So I’ll start by outlining how I view Canadian military engagement in conflict, and then I want to talk to you about how I view the global threat environment… the military’s role in that environment… and how the Canadian Armed Forces is advancing key operational and institutional efforts so that we continue to be capable and credible for our country.

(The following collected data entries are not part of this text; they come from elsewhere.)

(** * SIM database lookup ([pytest_letp/lib/sim_lib.py])

    A shallow embedding of [validate] and of the class [SimDBParser]
    ([_get_sim_info_path_in_xml], [_get_sim_info_detail], [_get_sim_detail],
    [get_sim_apn], [get_sim_apn_tcp], [get_sim_pdp], [get_rf_band],
    [get_sim_carrier], [parse_sim_info]) together with the small part of
    Python and of lxml they rest on: [str.split], the [in] operator on
    strings, [os.path.join], and [find] / [findall] / [findtext] on paths
    made of element names.

    Python exceptions are an explicit outcome, the warning log, the parser
    instance and the test-configuration singleton are an explicit state that
    every method threads.  The parsed tree keeps its comments and
    processing instructions, which the loop over [simdb/Operator] meets
    like any other child node. *)

From Stdlib Require Import String Ascii List Bool Arith Lia.
Import ListNotations.
Open Scope string_scope.
Open Scope list_scope.

Set Implicit Arguments.
Set Warnings "-register-all".

(* ================================================================== *)
(** ** Python strings *)

Module Py.

(** [sub in s] for two strings: [sub] occurs in [s] at some position.  The
    empty string occurs in every string. *)
Fixpoint str_in (sub s : string) : bool :=
  String.prefix sub s
  || match s with
     | EmptyString => false
     | String _ s' => str_in sub s'
     end.

(** [s.split(sep)] for a one-character separator: every occurrence of
    [sep] cuts, empty pieces are kept, and the result is never empty
    ([''.split(',')] is [['']]). *)
Fixpoint split (sep : ascii) (s : string) : list string :=
  match s with
  | EmptyString => [EmptyString]
  | String c s' =>
      if Ascii.eqb c sep then EmptyString :: split sep s'
      else match split sep s' with
           | [] => [String c EmptyString]
           | piece :: pieces => String c piece :: pieces
           end
  end.

(** [s.startswith(c)] and [s.endswith(c)] for a one-character [c]. *)
Definition startswith (s : string) (c : ascii) : bool :=
  match s with
  | EmptyString => false
  | String d _ => Ascii.eqb d c
  end.

Fixpoint endswith (s : string) (c : ascii) : bool :=
  match s with
  | EmptyString => false
  | String d EmptyString => Ascii.eqb d c
  | String _ s' => endswith s' c
  end.

(** Truth value of a string: [if s:] holds for the non-empty ones. *)
Definition truthy (s : string) : bool :=
  match s with
  | EmptyString => false
  | String _ _ => true
  end.

(** [posixpath.join(a, b)]: an absolute [b] replaces [a]; otherwise the
    two are glued with one ["/"], which is left out when [a] is empty or
    already ends with one. *)
Definition path_join2 (a b : string) : string :=
  if startswith b "/" then b
  else if negb (truthy a) || endswith a "/" then a ++ b
  else a ++ "/" ++ b.

(** [os.path.join(a, *p)]. *)
Definition path_join (a : string) (p : list string) : string :=
  fold_left path_join2 p a.

(** The values a caller can pass for [iccid] and [imsi]: [None], a [str],
    or an object of another type (an [int], [bytes]). *)
Inductive object : Type :=
| None_
| Str (s : string)
| Int (n : nat)
| Bytes (b : list ascii).

Definition is_None (o : object) : bool :=
  match o with None_ => true | _ => false end.

Definition isinstance_str (o : object) : bool :=
  match o with Str _ => true | _ => false end.

(** [o == ""]. *)
Definition eq_empty_str (o : object) : bool :=
  match o with Str EmptyString => true | _ => false end.

(** Exceptions the module can run into. *)
Inductive exn : Type :=
| AttributeError
| TypeError.

Inductive outcome (A : Type) : Type :=
| Return (a : A)
| Raise (e : exn).

Arguments Return {A} a.
Arguments Raise {A} e.

(** [t.split(",")] where [t] is the text of an element: [None] has no
    [split]. *)
Definition split_of (t : option string) : outcome (list string) :=
  match t with
  | Some s => Return (split "," s)
  | None => Raise AttributeError
  end.

(** [sub in s] where [sub] is the text of an element: [None in s] raises
    for a string [s]. *)
Definition in_of (sub : option string) (s : string) : outcome bool :=
  match sub with
  | Some t => Return (str_in t s)
  | None => Raise TypeError
  end.

(** The string behind an object that passed [isinstance(o, str)]. *)
Definition str_of (o : object) : string :=
  match o with Str s => s | _ => EmptyString end.

Definition obind {A B} (o : outcome A) (k : A -> outcome B) : outcome B :=
  match o with
  | Return a => k a
  | Raise e => Raise e
  end.

End Py.

Import Py.

Notation "x <-! c ; k" := (Py.obind c (fun x => k))
  (at level 61, c at next level, right associativity).

(* ================================================================== *)
(** ** lxml elements and ElementPath *)

Module etree.

(** A node of the parsed tree.  An element has its tag, its text ([None]
    when it has none) and its child nodes in document order.  A comment
    and a processing instruction are nodes too: they stand among the
    children of an element, have a text and no children, and their tag is
    not a string but the factory function.  The documents have no
    namespaces. *)
Inductive _Element : Type :=
| Element (tag : string) (text : option string) (children : list _Element)
| Comment (text : option string)
| ProcessingInstruction (target : string) (text : option string).

Definition is_element (e : _Element) : bool :=
  match e with Element _ _ _ => true | _ => false end.

(** The tag of an element.  For the other nodes, whose tag is no string,
    it is left empty: [in_tag] and [iterchildren] look at the kind of node
    first. *)
Definition tag (e : _Element) : string :=
  match e with Element t _ _ => t | _ => EmptyString end.

Definition text (e : _Element) : option string :=
  match e with
  | Element _ t _ => t
  | Comment t => t
  | ProcessingInstruction _ t => t
  end.

Definition children (e : _Element) : list _Element :=
  match e with Element _ _ c => c | _ => [] end.

(** [sub in e.tag]: the [in] of strings for an element; for a comment or a
    processing instruction the tag is a function, which [in] cannot search
    ([TypeError]). *)
Definition in_tag (sub : string) (e : _Element) : Py.outcome bool :=
  if is_element e then Py.Return (Py.str_in sub (tag e))
  else Py.Raise Py.TypeError.

(** [e.text] where [e] is what [find] returned: [None.text] raises. *)
Definition text_of (e : option _Element) : Py.outcome (option string) :=
  match e with
  | Some el => Py.Return (text el)
  | None => Py.Raise Py.AttributeError
  end.

(** [for x in e] where [e] is what [find] returned: every child node of
    the element, comments and processing instructions included, while
    [None] cannot be iterated. *)
Definition iter_of (e : option _Element) : Py.outcome (list _Element) :=
  match e with
  | Some el => Py.Return (children el)
  | None => Py.Raise Py.TypeError
  end.

(** [elem.iterchildren(tag)]: the child elements of that tag; comments
    and processing instructions are left out. *)
Definition iterchildren (t : string) (e : _Element) : list _Element :=
  filter (fun c => is_element c && String.eqb (tag c) t) (children e).

(** One ElementPath step per element name: the children of that name of
    every element selected so far, in document order.  This is ElementPath
    on the paths the module builds from element names: the constant paths
    of the source, and [simdb/Operator/<carrier>/<setting>] for a carrier
    that is a name ([plain_name] below).  The rest of the ElementPath
    syntax ("*", ".", "..", "//", predicates, a trailing "/", the empty
    path) is outside the model: what is stated of a getter for a carrier
    other than the tag of a record takes [plain_name] as a hypothesis. *)
Fixpoint select (steps : list string) (result : list _Element) : list _Element :=
  match steps with
  | [] => result
  | t :: steps' => select steps' (flat_map (iterchildren t) result)
  end.

(** [iterfind(elem, path)] for a path [name/name/...]. *)
Definition iterfind (elem : _Element) (path : string) : list _Element :=
  select (Py.split "/" path) [elem].

Definition findall (elem : _Element) (path : string) : list _Element :=
  iterfind elem path.

(** [find]: the first element of [iterfind], [None] when there is none. *)
Definition find (elem : _Element) (path : string) : option _Element :=
  hd_error (iterfind elem path).

(** [findtext]: [None] when nothing is found, otherwise [el.text or ''].  *)
Definition findtext (elem : _Element) (path : string) : option string :=
  match find elem path with
  | None => None
  | Some el => Some (match text el with
                     | Some t => t
                     | None => ""
                     end)
  end.

End etree.

Import etree.

(* ================================================================== *)
(** ** The module's state and its monad *)

(** [SimInfo]: the named tuple of thirteen fields.  Every field holds a
    string or [None]. *)
Record SimInfo : Type := mkSimInfo {
  Carrier : option string;
  APN : option string;
  APN_TCP : option string;
  PDP : option string;
  Band : option string;
  Iccid : option string;
  Imsi : option string;
  Mcc : option string;
  Mnc : option string;
  Tel : option string;
  Pin : option string;
  Puk : option string;
  Smsc : option string
}.

(** [SimInfo._make(iterable)]: exactly thirteen items, [TypeError]
    otherwise. *)
Definition SimInfo_make (l : list (option string)) : outcome SimInfo :=
  match l with
  | [a; b; c; d; e; f; g; h; i; j; k; m; n] =>
      Return (mkSimInfo a b c d e f g h i j k m n)
  | _ => Raise TypeError
  end.

(** The attributes [__init__] sets on a [SimDBParser]. *)
Record SimDBParser : Type := mkSimDBParser {
  root : _Element;
  sim_capability_xml_file_name : string
}.

(** [SimDBParser(xmlfile)], given the root of the parsed file. *)
Definition SimDBParser_init (tree_root : _Element) : SimDBParser :=
  {| root := tree_root; sim_capability_xml_file_name := "simdb" |}.

(** What a call can see: the instance [self], the site of
    [TestConfig.default_cfg] ([get_site()] returns it, [None] when no site
    is set) and the warnings [swilog] has received, oldest first. *)
Record state : Type := mkState {
  self : SimDBParser;
  default_cfg_site : option string;
  swilog : list string
}.

(** A method: from a state to an outcome and the state it leaves. *)
Definition M (A : Type) : Type := state -> outcome A * state.

Definition ret {A} (a : A) : M A := fun s => (Return a, s).

Definition bind {A B} (m : M A) (k : A -> M B) : M B :=
  fun s =>
    match m s with
    | (Return a, s') => k a s'
    | (Raise e, s') => (Raise e, s')
    end.

Definition lift {A} (o : outcome A) : M A := fun s => (o, s).

Definition self_root : M _Element := fun s => (Return (root (self s)), s).

Definition self_sim_capability_xml_file_name : M string :=
  fun s => (Return (sim_capability_xml_file_name (self s)), s).

(** [TestConfig.default_cfg.get_site()]. *)
Definition get_site : M (option string) :=
  fun s => (Return (default_cfg_site s), s).

(** [swilog.warning(msg)]. *)
Definition swilog_warning (msg : string) : M unit :=
  fun s => (Return tt, {| self := self s;
                          default_cfg_site := default_cfg_site s;
                          swilog := swilog s ++ [msg] |}).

If you’ve heard me speak before, you’ve probably heard of the four-part framework that drives all aspects of our military strategy.My view on military engagement comes down to four main effects that describe what the armed forces have to consider as we contemplate and strategize about the use of military power. Put another way, what are we about. This is why we fight. We are about:
• Conflict prevention
• Conflict management
• Conflict termination
• And harm reduction
That’s what we do. All of them require close coordination with Allies and whole-of-government partners, so thank you to the members of international militaries, and other government departments and agencies who are here today. Conflict prevention is the most desirable. I’ve said it before, the outcomes we seek are peace and security. Peace for Canada, for our Allies and a secure global environment to function within.

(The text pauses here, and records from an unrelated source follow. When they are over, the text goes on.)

Lemma exec_taskEither_flatMap :
  forall (E T U : Type) (te : TaskEither W Exn E T)
         (f : T -> Sync W Exn (TaskEither W Exn E U)) env,
    exec (flatMap te f) env
    = match exec te env with
      | (Normal (Either.Left e), env1) => (Normal (Either.Left e), env1)
      | (Normal (Either.Right v), env1) => execOf (f v) env1
      | (Thrown x, env1) => (Thrown x, env1)
      end.
Proof.
  intros E T U te f env. unfold exec at 1 2. simpl. unfold bind.
  destruct (run te (fst env)) as [[p|x] w1]; simpl; [|reflexivity].
  rewrite PromiseFacts.settle_then.
  destruct (Promise.settle p (w1, snd env)) as [[[e|v]|x] env1];
    simpl; [destruct env1; reflexivity | | reflexivity].
  unfold execOf, exec, bind.
  destruct (f v (fst env1)) as [[te2|x] w2]; reflexivity.
Qed.

Lemma exec_taskEither :
  forall (E T : Type) (a : T) (env : W * list bool),
    exec (Exn := Exn) (E := E) (taskEither a) env = (Normal (Either.Right a), env).
Proof. intros E T a [w o]. reflexivity. Qed.

End TaskEitherFacts.

(** C3. [TaskEither.flatMap] short-circuits on error: when the run of [te]
    resolves to [left(e)], the run of [te.flatMap(f)] resolves to [left(e)]
    and leaves the world exactly as the run of [te] alone does, for every
    mapper [f], so neither [f] nor the thunk of a TaskEither it returns has
    been called; when the run of [te] resolves to [right(v)], the run of
    [te.flatMap(f)] continues as the run of [f(v)]. *)
Theorem flatMap_short_circuits :
  forall (W Exn E T U : Type) (te : TaskEither W Exn E T)
         (f : T -> Sync W Exn (TaskEither W Exn E U)) (env env1 : W * list bool),
    (forall e, exec te env = (Normal (Either.left e), env1) ->
               exec (flatMap te f) env = (Normal (Either.left e), env1))
    /\ (forall v, exec te env = (Normal (Either.right v), env1) ->
                  exec (flatMap te f) env = execOf (f v) env1).
Proof.
  intros W Exn E T U te f env env1. split.
  - intros e H. rewrite exec_taskEither_flatMap, H. reflexivity.
  - intros v H. rewrite exec_taskEither_flatMap, H. reflexivity.
Qed.

Lemma flatMap_short_circuits_witness :
  exec (flatMap (taskLeft "err"%string) Sample.recordingStep) ([], [])
  = (Normal (Either.left "err"%string), ([], []))
  /\ exec (flatMap (taskEither 5) Sample.recordingStep) ([], [])
     = (Normal (Either.right 10), ([5; 105], [])).
Proof.
  split.
  - exact (proj1 (flatMap_short_circuits (list nat) string string nat nat
                    (taskLeft "err"%string) Sample.recordingStep
                    ([], []) ([], []))
             "err"%string eq_refl).
  - exact (proj2 (flatMap_short_circuits (list nat) string string nat nat
                    (taskEither 5) Sample.recordingStep ([], []) ([], []))
             5 eq_refl).
Defined.

Lemma all_loop_rights :
  forall (E T : Type) (vs : list T) (rest : list (Either.t E T)) (out : list T),
    all_loop (List.map Either.right vs ++ rest) out = all_loop rest (out ++ vs).
Proof.
  intros E T vs. induction vs as [|v vs IH]; intros rest out; simpl.
  - now rewrite app_nil_r.
  - rewrite IH. now rewrite <- app_assoc.
Qed.

Lemma mapM_run_resolves :
  forall {W Exn E T : Type} {tes : list (TaskEither W Exn E T)} {outcomes},
    Forall2 resolves tes outcomes ->
    forall w, exists ps w1,
      mapM run tes w = (Normal ps, w1)
      /\ Forall2 Promise.resolves_to ps outcomes.
Proof.
  intros W Exn E T tes outcomes H.
  induction H as [|te o tes outcomes Hte _ IH]; intros w; simpl.
  - exists [], w. split; [reflexivity | constructor].
  - destruct (Hte w) as (p & w1 & Hrun & Hp).
    destruct (IH w1) as (ps & w2 & Hmap & Hps).
    exists (p :: ps), w2. split.
    + unfold bind. rewrite Hrun, Hmap. reflexivity.
    + now constructor.
Qed.

Lemma exec_all :
  forall {W Exn E T : Type} {tes : list (TaskEither W Exn E T)} {outcomes},
    Forall2 resolves tes outcomes ->
    forall env, fst (exec (all tes) env) = Normal (all_loop outcomes []).
Proof.
  intros W Exn E T tes outcomes H env. unfold exec. simpl. unfold bind.
  destruct (mapM_run_resolves H (fst env)) as (ps & w1 & Hmap & Hps).
  rewrite Hmap. simpl. rewrite PromiseFacts.settle_then_value.
  pose proof (PromiseFacts.resolves_to_settle
                (PromiseFacts.resolves_to_all Hps) (w1, snd env)) as Hall.
  destruct (Promise.settle (Promise.all ps) (w1, snd env)) as [[vs|x] env1];
    simpl in Hall; [|discriminate].
  injection Hall as ->. reflexivity.
Qed.

Lemma exec_all_observed :
  forall {W Exn E T : Type} (tes : list (TaskEither W Exn E T)) env ps w1
         outcomes env2,
    mapM run tes (fst env) = (Normal ps, w1) ->
    Promise.settle (Promise.all ps) (w1, snd env) = (Normal outcomes, env2) ->
    exec (all tes) env = (Normal (all_loop outcomes []), env2).
Proof.
  intros W Exn E T tes env ps w1 outcomes env2 Hmap Hall.
  unfold exec. simpl. unfold bind. rewrite Hmap. simpl.
  rewrite PromiseFacts.settle_then_value, Hall. simpl.
  destruct env2; reflexivity.
Qed.

(** C2. [all(list)] for TaskEithers.  The run calls [run] on every element,
    waits for all the promises, and then scans their outcomes in input
    order, in an unchanged world: whatever outcomes the branches resolved
    to on a schedule, the result is the scan of these outcomes.  When
    every outcome is a success the scan is the success of the list of
    values in input order (the empty list gives the empty list); when some
    outcome is an error the scan is the error of the first element, in
    input order, whose outcome is an error.  For elements that each resolve
    to a given outcome this holds on every schedule of the event loop, so
    the selected error does not depend on which branch finished first. *)
Theorem all_first_error_in_input_order :
  forall (W Exn E T : Type) (tes : list (TaskEither W Exn E T))
         (outcomes : list (Either.t E T)),
    Forall2 resolves tes outcomes ->
    forall env : W * list bool,
      (forall vs, outcomes = List.map Either.right vs ->
                  fst (exec (all tes) env) = Normal (Either.right vs))
      /\ (forall vs e rest,
             outcomes = List.map Either.right vs ++ Either.left e :: rest ->
             fst (exec (all tes) env) = Normal (Either.left e))
      /\ exec (all (@nil (TaskEither W Exn E T))) env
         = (Normal (Either.right []), env)
      /\ (forall (others : list (TaskEither W Exn E T)) ps w1 observed env2,
             mapM run others (fst env) = (Normal ps, w1) ->
             Promise.settle (Promise.all ps) (w1, snd env)
             = (Normal observed, env2) ->
             exec (all others) env = (Normal (all_loop observed []), env2)
             /\ (forall vs, observed = List.map Either.right vs ->
                            all_loop observed [] = Either.right vs)
             /\ (forall vs e rest,
                    observed
                    = List.map Either.right vs ++ Either.left e :: rest ->
                    all_loop observed [] = Either.left e)).
Proof.
  intros W Exn E T tes outcomes H env.
  split; [|split; [|split]].
  - intros vs ->. rewrite (exec_all H).
    rewrite <- (app_nil_r (List.map Either.right vs)).
    now rewrite all_loop_rights.
  - intros vs e rest ->. rewrite (exec_all H).
    now rewrite all_loop_rights.
  - destruct env; reflexivity.
  - intros others ps w1 observed env2 Hmap Hall.
    split; [now apply exec_all_observed with ps w1|].
    split.
    + intros vs ->. rewrite <- (app_nil_r (List.map Either.right vs)).
      now rewrite all_loop_rights.
    + intros vs e rest ->. now rewrite all_loop_rights.
Qed.

Lemma all_first_error_in_input_order_witness :
  fst (exec (all [Sample.after 3 (Either.right 1);
                  Sample.after 2 (Either.left "late"%string);
                  Sample.after 0 (Either.left "early"%string)])
         (tt, [false; true; false; false]))
  = Normal (Either.left "late"%string).
Proof.
  refine (proj1 (proj2 (all_first_error_in_input_order
                   unit string string nat _
                   [Either.right 1; Either.left "late"%string;
                    Either.left "early"%string]
                   _ (tt, [false; true; false; false]))) [1] "late"%string
            [Either.left "early"%string] eq_refl).
  repeat constructor; intros w; eexists; eexists; (split; [reflexivity|]);
    simpl; repeat constructor.
Defined.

When conflict happens, it’s the men and women in uniform who end up in harm’s way, and great destruction often ensues throughout civilian populations and infrastructure. We swore an oath to defend our country and protect its interests, and as we have shown, when it comes to that, we will be ready to fight. But I think we can all agree, it’s better off if we never reach that point. Solutions that prevent conflict are absolutely preferable. I believe that one of our strongest tools for conflict prevention is deterrence, which requires the right mix of military capabilities, credible will to use those capabilities, and clear communication to adversaries. If conflicts can’t be prevented, then they must be managed to prevent its spread and contain the threats.
C’est pour cette raison que nous sommes présents en Irak. Nous participons aux opérations de la Coalition et à la mission de l’OTAN visant à former les Forces de sécurité irakiennes pour prévenir la résurgence de Daech. La gestion de conflits peut emprunter la voie politique, militaire ou économique ou, idéalement, une combinaison des trois.

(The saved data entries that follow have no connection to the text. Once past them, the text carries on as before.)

(** [list(map(f, l))], stopping at the first exception. *)
Fixpoint map_result {A B : Type} (f : A -> result B) (l : list A)
  : result (list B) :=
  match l with
  | [] => Return []
  | x :: rest => y <- f x ;; ys <- map_result f rest ;; Return (y :: ys)
  end.

(** [range(n)]. *)
Definition range (n : nat) : list Z := map Z.of_nat (seq 0 n).

Module Chapter.

Import Re.
Local Open Scope Z_scope.

Definition digits : charset := [(48, 57)%N].
Definition letters : charset := [(65, 90)%N; (97, 122)%N].

(** ['\[[0-9]+\]'] *)
Definition marker_re : regex :=
  Seq (Lit (text "[")) (Seq (Plus digits) (Lit (text "]"))).

(** ['[\[\]]'] *)
Definition bracket_re : regex := OneOf [(91, 91)%N; (93, 93)%N].

(** ['\[[0-9]+\] '] *)
Definition note_prefix_re : regex :=
  Seq (Lit (text "[")) (Seq (Plus digits) (Lit (text "] "))).

(** ['(\\' + found[:-1] + '\])'], for a [found] that [marker_re] matched:
    the backslash escapes its bracket, its digits stand for themselves. *)
Definition found_re (found : str) : regex :=
  Group (Seq (Lit (removelast found)) (Lit (text "]"))).

(** ['([0-9]+)  '] *)
Definition verse_spaces_re : regex :=
  Seq (Group (Plus digits)) (Lit (text "  ")).

(** ['\\xa0'] *)
Definition nbsp_re : regex := Lit [160%N].

(** ['  '] *)
Definition two_spaces_re : regex := Lit (text "  ").

(** ['([0-9]+)~'] *)
Definition verse_re : regex := Seq (Group (Plus digits)) (Lit (text "~")).

(** The pattern of line 200: [^1~], a group of one letter [[A-Za-z]{1}], a
    group of letters [[A-Za-z]*], a space. *)
Definition dropcap_re : regex :=
  Seq Bos (Seq (Lit (text "1~"))
    (Seq (Group (OneOf letters)) (Seq (Group (Star letters)) (Lit (text " "))))).

(** The text ['\\StartOfLatin\n\n'] matches. *)
Definition latin_anchor : str := text "\StartOfLatin" ++ [LF; LF].

(** The text ['\\StartOfEnglish\n\n'] matches. *)
Definition english_anchor : str := text "\StartOfEnglish" ++ [LF; LF].

(** The text ['\\chapter\*\{\}\n\n'] matches. *)
Definition chapter_anchor : str := text "\chapter*{}" ++ [LF; LF].

(** ['(\\\\StartOfLatin\\n\\n)'] and its like: a group around an anchor. *)
Definition anchor_re (anchor : str) : regex := Group (Lit anchor).

(** A chapter, once constructed. *)
Record chapter : Type := {
  number : Z;
  footnotes : list str;
  latin_pars : list str;
  english_pars : list str
}.

Section Methods.

Variable py : runtime.

(** The table [unicode_to_latex.unicode_to_latex], of a module that is not
    among the sources: a parameter. *)
Variable unicode_to_latex : char -> option str.

Definition lookup (key : char) : result str :=
  match unicode_to_latex key with
  | Some v => Return v
  | None => Raise KeyError
  end.

Definition re_sub : regex -> str -> str -> result str := Re.sub (escapes py).

(** One turn of the loop of [add_footnotes_to_text], lines 172-175. *)
Definition splice_footnote (footnotes : list str) (paragraph found : str)
  : result str :=
  bare <- re_sub bracket_re (text "") found ;;
  footnote_number <- Py.int_of_str bare ;;
  note <- Py.index footnotes (footnote_number - 1) ;;
  body <- re_sub note_prefix_re (text "") note ;;
  re_sub (found_re found)
         (text "\\\\footnote\1{" ++ body ++ text "}")
         paragraph.

(** [add_footnotes_to_text], lines 168-176. *)
Definition add_footnotes_to_text (footnotes : list str) (paragraph : str)
  : result str :=
  if Re.search marker_re paragraph then
    let footnotes_found := list_of_set py (Re.findall marker_re paragraph) in
    for_each footnotes_found (splice_footnote footnotes) paragraph
  else Return paragraph.

(** [fix_spacing_around_verse_numbers], lines 186-191. *)
Definition fix_spacing_around_verse_numbers (paragraph : str) : result str :=
  paragraph <- re_sub verse_spaces_re (text "\1~") paragraph ;;
  paragraph <- re_sub nbsp_re (text "~") paragraph ;;
  re_sub two_spaces_re (text " ") paragraph.

(** [turn_verse_numbers_red], lines 193-196. *)
Definition turn_verse_numbers_red (paragraph : str) : result str :=
  re_sub verse_re (text "\\\\textcolor{benred8}{\1}~") paragraph.

(** [do_dropcaps], lines 198-203.  The subscript on the right is
    evaluated before [re.sub] is called. *)
Definition do_dropcaps (list_of_paragraphs : list str) (lines : Z)
  : result (list str) :=
  first <- Py.index list_of_paragraphs 0 ;;
  first <- re_sub dropcap_re
             (text "\lettrine[lines=" ++ Py.str_of_int lines
              ++ text "]{\1}{\2} ")
             first ;;
  Py.set_first list_of_paragraphs first.

(** [latexify_certain_ones], lines 210-222. *)
Definition latexify_certain_ones (paragraph : str) (footnote : bool)
  : result str :=
  let footnote_backslashes := if footnote then text "\\\\" else text "" in
  apostrophe <- lookup 39%N ;;
  ellipsis <- lookup 8230%N ;;
  grave <- lookup 96%N ;;
  let ones := [ (8217%N, apostrophe);
                (8230%N, Py.strip ellipsis ++ text "\\ ");
                (8216%N, grave) ] in
  for_each (dict_items py ones)
    (fun paragraph item =>
       re_sub (Lit [fst item])
              (footnote_backslashes ++ text "\\\" ++ snd item)
              paragraph)
    paragraph.

(** [get_text_from_soup], lines 152-166, from the texts of the table
    cells the markup query returns for the language. *)
Definition get_text_from_soup (number : Z) (footnotes : list str)
    (cells : list str) : result (list str) :=
  let paragraphs := map Py.strip cells in
  paragraphs <- map_result fix_spacing_around_verse_numbers paragraphs ;;
  paragraphs <- (if number =? 1 then do_dropcaps paragraphs 3
                 else do_dropcaps paragraphs 2) ;;
  paragraphs <- map_result turn_verse_numbers_red paragraphs ;;
  paragraphs <- map_result (fun x => latexify_certain_ones x false) paragraphs ;;
  map_result (add_footnotes_to_text footnotes) paragraphs.

(** ['\n\\pend\\pstart\n'] *)
Definition separator : str := [LF] ++ text "\pend\pstart" ++ [LF].

(** The heading template of [insert_into_template]. *)
Definition heading_template (number : Z) : str :=
  text "\1\\begin{large}\\begin{center}" ++ Py.str_of_int number
  ++ text "\end{center}\end{large}" ++ [LF].

(** [insert_into_template], lines 224-240. *)
Definition insert_into_template (self : chapter) (template : str)
  : result str :=
  template <-
    for_each (range (length (latin_pars self)))
      (fun template i =>
         latin <- Py.index (latin_pars self) (-1 - i) ;;
         template <- re_sub (anchor_re latin_anchor)
                       (text "\1" ++ separator ++ latin) template ;;
         english <- Py.index (english_pars self) (-1 - i) ;;
         re_sub (anchor_re english_anchor)
           (text "\1" ++ separator ++ english) template)
      template ;;
  template <- re_sub (anchor_re latin_anchor)
                (heading_template (number self)) template ;;
  re_sub (anchor_re english_anchor) (heading_template (number self)) template.

(** [insert_just_english_into_template], lines 242-251. *)
Definition insert_just_english_into_template (self : chapter)
    (template : str) : result str :=
  template <-
    for_each (range (length (english_pars self)))
      (fun template i =>
         english <- Py.index (english_pars self) (-1 - i) ;;
         re_sub (anchor_re chapter_anchor)
           (text "\1" ++ english ++ [LF]) template)
      template ;;
  re_sub (anchor_re chapter_anchor)
    (text "\1\\begin{large}\\begin{center}\\textsc{Chapter "
     ++ Roman.number_to_roman (number self)
     ++ text "}\end{center}\end{large}" ++ [LF])
    template.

That’s why we are in Iraq, contributing to both the Coalition and NATO’s mission to train the Iraqi Security Forces to prevent the re-emergence of Daesh.
The options for conflict management can be political, military, and economic, or ideally, a mixture of all three.Ultimately, if conflict cannot be prevented, and while we manage it, our desired outcome is successful conflict termination. The elements needed to end a conflict are difficult to bring together. From a military perspective, we can conduct operations to destroy, degrade, and defeat an adversary as part of a Coalition or Alliance. This is the case with Da’esh. But we also contribute to Peace Support Operations and build partner capacities around the world to set the conditions for enduring regional security to terminate conflict.
But long-term stability requires civil solutions that are mutually supported and often enabled by military power. Stability is an illusion if it is forever being secured entirely at gun point. Fragile states and societies need to be supported as they build governance structures, re-gain trust and credibility in their institutions, fight corruption, and strengthen their economies.
Et, pour espérer qu’un processus de paix soit durable, il faut consulter diverses couches de population, pas seulement les puissants et le pouvoir. C’est l’un des principes de base du programme sur les femmes, la paix et la sécurité.
And for peace processes to have any hope of enduring, diverse sectors of the population need to be consulted, not just the dominant and powerful. It’s one of the pillars of the Women, Peace, and Security Agenda.
That brings me to the final point: harm reduction throughout all of these efforts.
Excessive harm and destruction caused during conflict lead to long-lasting grievances and an inability to develop lasting security. Our actions must always be aligned with our values. And at a time when the laws of armed conflict are violated with impunity by many parties to conflict, our duty to uphold them and promote compliance, even if they seem to hamper our efforts, cannot be overstated.
The world we’re in.
In many ways, in fact, we are in a global fight over values. And we are now engaged in pan-domain operations that include space, cyberspace, and the information domain, as well as the extant domains of land, sea and air. Canada and our international Allies and partners believe in a rules-based international order.
Upholding it is the most effective path to sustaining international peace and security and freedom for our citizens to live a prosperous life free from harm.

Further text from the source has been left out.